(EXTRACTED ENTRIES):
Lemma detach_spec man l1 link ts l2 : manager_ok man (l1 ++ (link, ts) :: l2) -> free_spec_ids man <> Freed ->
  exists man', bpf_link_usdt_detach alloc_ok man link = Some man' /\ has_bpf_cookie man' = has_bpf_cookie man /\ manager_ok man' (l1 ++ l2).
Proof.
  intros (Hids & Hips & Hl) Hf. unfold bpf_link_usdt_detach.
  set (man1 := if negb (has_bpf_cookie man) then _ else _).
  assert (Hm1 : specs_map man1 = specs_map man /\ has_bpf_cookie man1 = has_bpf_cookie man /\ free_spec_ids man1 = free_spec_ids man /\
    next_free_spec_id man1 = next_free_spec_id man /\ (has_bpf_cookie man = false -> ip_to_spec_id_map man1 = delete_ips (ip_to_spec_id_map man) (uprobes link))).
  { unfold man1. destruct (has_bpf_cookie man) eqn:E; cbn; rewrite ?E; by split_and!. }
  destruct Hm1 as (Hs1 & Hc1 & Hf1 & Hn1 & Hi1).
  assert (Hfr : spec_ids link <> Freed) by (apply Forall_app in Hl as [_ Hl]; by inversion Hl as [|? ? [? _] _]).
  destruct (return_ids_spec man1 link) as (man2 & -> & Hs2 & Hi2 & Hc2 & Hn2 & Hr2); [done|congruence|].
  exists man2. split; [done|]. split; [congruence|].
  assert (Hp : link_ids (l1 ++ (link, ts) :: l2) ≡ₚ ids_in (spec_ids link) ++ link_ids (l1 ++ l2)).
  { rewrite !link_ids_app. unfold link_ids. cbn. by rewrite (Permutation_app_comm (ids_in _)), app_assoc, Permutation_app_comm. }
  assert (Hpi : link_ips (l1 ++ (link, ts) :: l2) ≡ₚ map u_abs_ip (uprobes link) ++ link_ips (l1 ++ l2)).
  { rewrite !link_ips_app. unfold link_ips. cbn. by rewrite (Permutation_app_comm (map u_abs_ip _)), app_assoc, Permutation_app_comm. }
  apply (ids_ok_perm _ _ _ Hp) in Hids. split; [|split].
  - destruct Hids as (Hn & Hr & Hx). unfold ids_ok. rewrite Hn2, Hn1. rewrite app_assoc in Hn, Hr. rewrite Hf1 in Hr2.
    destruct Hr2 as [->|Er]; [done|]. rewrite Er. split; [|split; [|done]].
    + rewrite <- app_assoc in Hn. apply NoDup_app in Hn as (N1 & N2 & N3). apply NoDup_app in N3 as (_ & _ & N3). apply NoDup_app.
      split; [done|]. split; [|done]. intros x Hx1 Hx2. apply (N2 x Hx1), elem_of_app. by right.
    + rewrite <- app_assoc in Hr. apply Forall_app in Hr as [R1 R2]. apply Forall_app in R2 as [_ R2]. by apply Forall_app.
  - rewrite Hc2, Hc1. intros Hc. specialize (Hips Hc). rewrite Hpi in Hips. by apply NoDup_app in Hips as (_ & _ & ?).
  - assert (Hin : forall l, l ∈ l1 ++ l2 -> l ∈ l1 ++ (link, ts) :: l2).
    { intros l [?|?]%elem_of_app; apply elem_of_app; [by left|right; by right]. }
    rewrite Forall_forall in Hl |- *. intros l Hin'. apply (link_ok_maps man _ l (Hl l (Hin l Hin'))); [congruence|by rewrite Hs2, Hs1|].
    intros Hc u Hu. rewrite Hi2, Hi1, delete_ips_spec by done. rewrite decide_False; [done|]. intros Hdel.
    specialize (Hips Hc). rewrite Hpi in Hips. apply NoDup_app in Hips as (_ & Hd & _). apply (Hd _ Hdel). by eapply in_link_ips.
Qed.
(* ===== verification/UsdtTargets.v ===== *)
(** * User statically defined trace points: notes and targets (src/plugin/libbpf-test/libbpf/src/usdt.c)

    Trace points are described by ELF notes.  [collect_usdt_targets] finds the
    notes of one trace point and turns link-time addresses into the addresses
    the kernel attaches to and the addresses of a running process.

    libelf is not part of this repository: what it says about a file, and the
    scanned lines of /proc/PID/maps, are arguments.  [None] is undefined
    behaviour: a read outside the section's data or an overflow of a [long]. *)

From stdpp Require Import sorting.
From S2P Require Import Prelude CString BpfMap UsdtArg UsdtManager.

(** ** What libelf says *)

Record nhdr := Nhdr { n_namesz : Z; n_descsz : Z; n_type : Z }.

Record phdr := Phdr { p_type : Z; p_flags : Z; p_offset : Z; p_vaddr : Z; p_memsz : Z }.

(** A file: the note section's type, its data and the notes in it (header and
    the offsets of name and description), or an error; the type of the file;
    the program headers or an error; and the address of .stapsdt.base. *)
Record usdt_elf := UsdtElf {
  notes_sec : Z + Z * list Z * list (nhdr * Z * Z);
  e_type : option Z;
  phdrs : Z + list phdr;
  base_sec : option Z;
}.

Abbreviation SHT_NOTE := 7 (only parsing).
Abbreviation ET_EXEC := 2 (only parsing).
Abbreviation PT_LOAD := 1 (only parsing).
Abbreviation PF_X := 1 (only parsing).
Lemma read_lines_spec fuel : forall done_ xs data buf file, (length file < fuel)%nat ->
  Z.of_nat (length buf) = PATH_MAX -> Forall line_ok (lines_of file) -> read_inv xs0 data0 done_ xs data ->
  let '(err, taken) := config_result xs0 done_ (lines_of file) in
  exists xs' data', read_lines fuel xs buf data file = Some (err, xs', data') /\
    read_inv xs0 data0 taken xs' data'.
Proof.
  induction fuel as [|fuel IH]; intros done_ xs data buf file Hf Hb Hl Hinv; [lia|].
  destruct (decide (file = [])) as [->|Hne]; [by exists xs, data|].
  unfold lines_of in *. replace (Z.to_nat (PATH_MAX - 1)) with (length buf - 1)%nat in * by lia.
  destruct (pieces_cons (length buf - 1) file (length buf - 1) Hne ltac:(lia)) as (line & nl & rest & E & Hnl & H10 & Hn & Hlen & Hr & El).
  rewrite El in Hl |- *. apply Forall_cons in Hl as [Hline Hl]. cbn [config_result read_lines].
  destruct (fgets_spec buf line nl rest ltac:(lia) H10 Hnl Hn Hlen Hr) as (stale & Eg & Elen).
  rewrite E, Eg.
  destruct (process_step xs0 data0 Hok done_ xs data line nl stale Hinv Hline H10 Hnl)
    as (buf' & xs' & data' & Ep & Elen' & H0 & H1).
  rewrite Ep. cbn [mbind option_bind].
  destruct (Z.eqb_spec (line_error xs0 done_ line) 0) as [Ee|Ee]; cbn [negb]; [|by exists xs', data'; auto].
  assert (length (line ++ nl) <> 0)%nat by (intros E0; by apply length_zero_iff_nil in E0).
  apply IH; [|lia|done|by apply H0]. rewrite E, !length_app in Hf. rewrite length_app in H. lia.
Qed.
End Loop.

Lemma pieces_ok (P : Z -> Prop) n : forall m file, (length file <= m)%nat -> (0 < n)%nat -> Forall P file ->
  Forall (fun line => (length line <= n)%nat /\ Forall P line) (pieces n n file).
Proof.
  induction m as [|m IH]; intros file Hm Hn Hf; [by destruct file; [|cbn in Hm; lia]|].
  destruct (decide (file = [])) as [->|Hne]; [done|].
  destruct (pieces_cons n file n Hne Hn) as (line & nl & rest & -> & _ & _ & Hln & Hlen & _ & ->).
  rewrite <- app_assoc in Hf. apply Forall_app in Hf as [H1 H2]. apply Forall_app in H2 as [_ H2].
  assert (length (line ++ nl) <> 0%nat) by (intros E0; by apply length_zero_iff_nil in E0).
  rewrite length_app in Hlen, Hm. constructor; [split; [lia|done]|]. apply IH; [lia|done..].
Qed.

(EXERCISE AIM):
Lines that contain "points" are to be copied from the records above.

(TASK RESULT):
(** * User statically defined trace points: notes and targets (src/plugin/libbpf-test/libbpf/src/usdt.c)
    Trace points are described by ELF notes.  [collect_usdt_targets] finds the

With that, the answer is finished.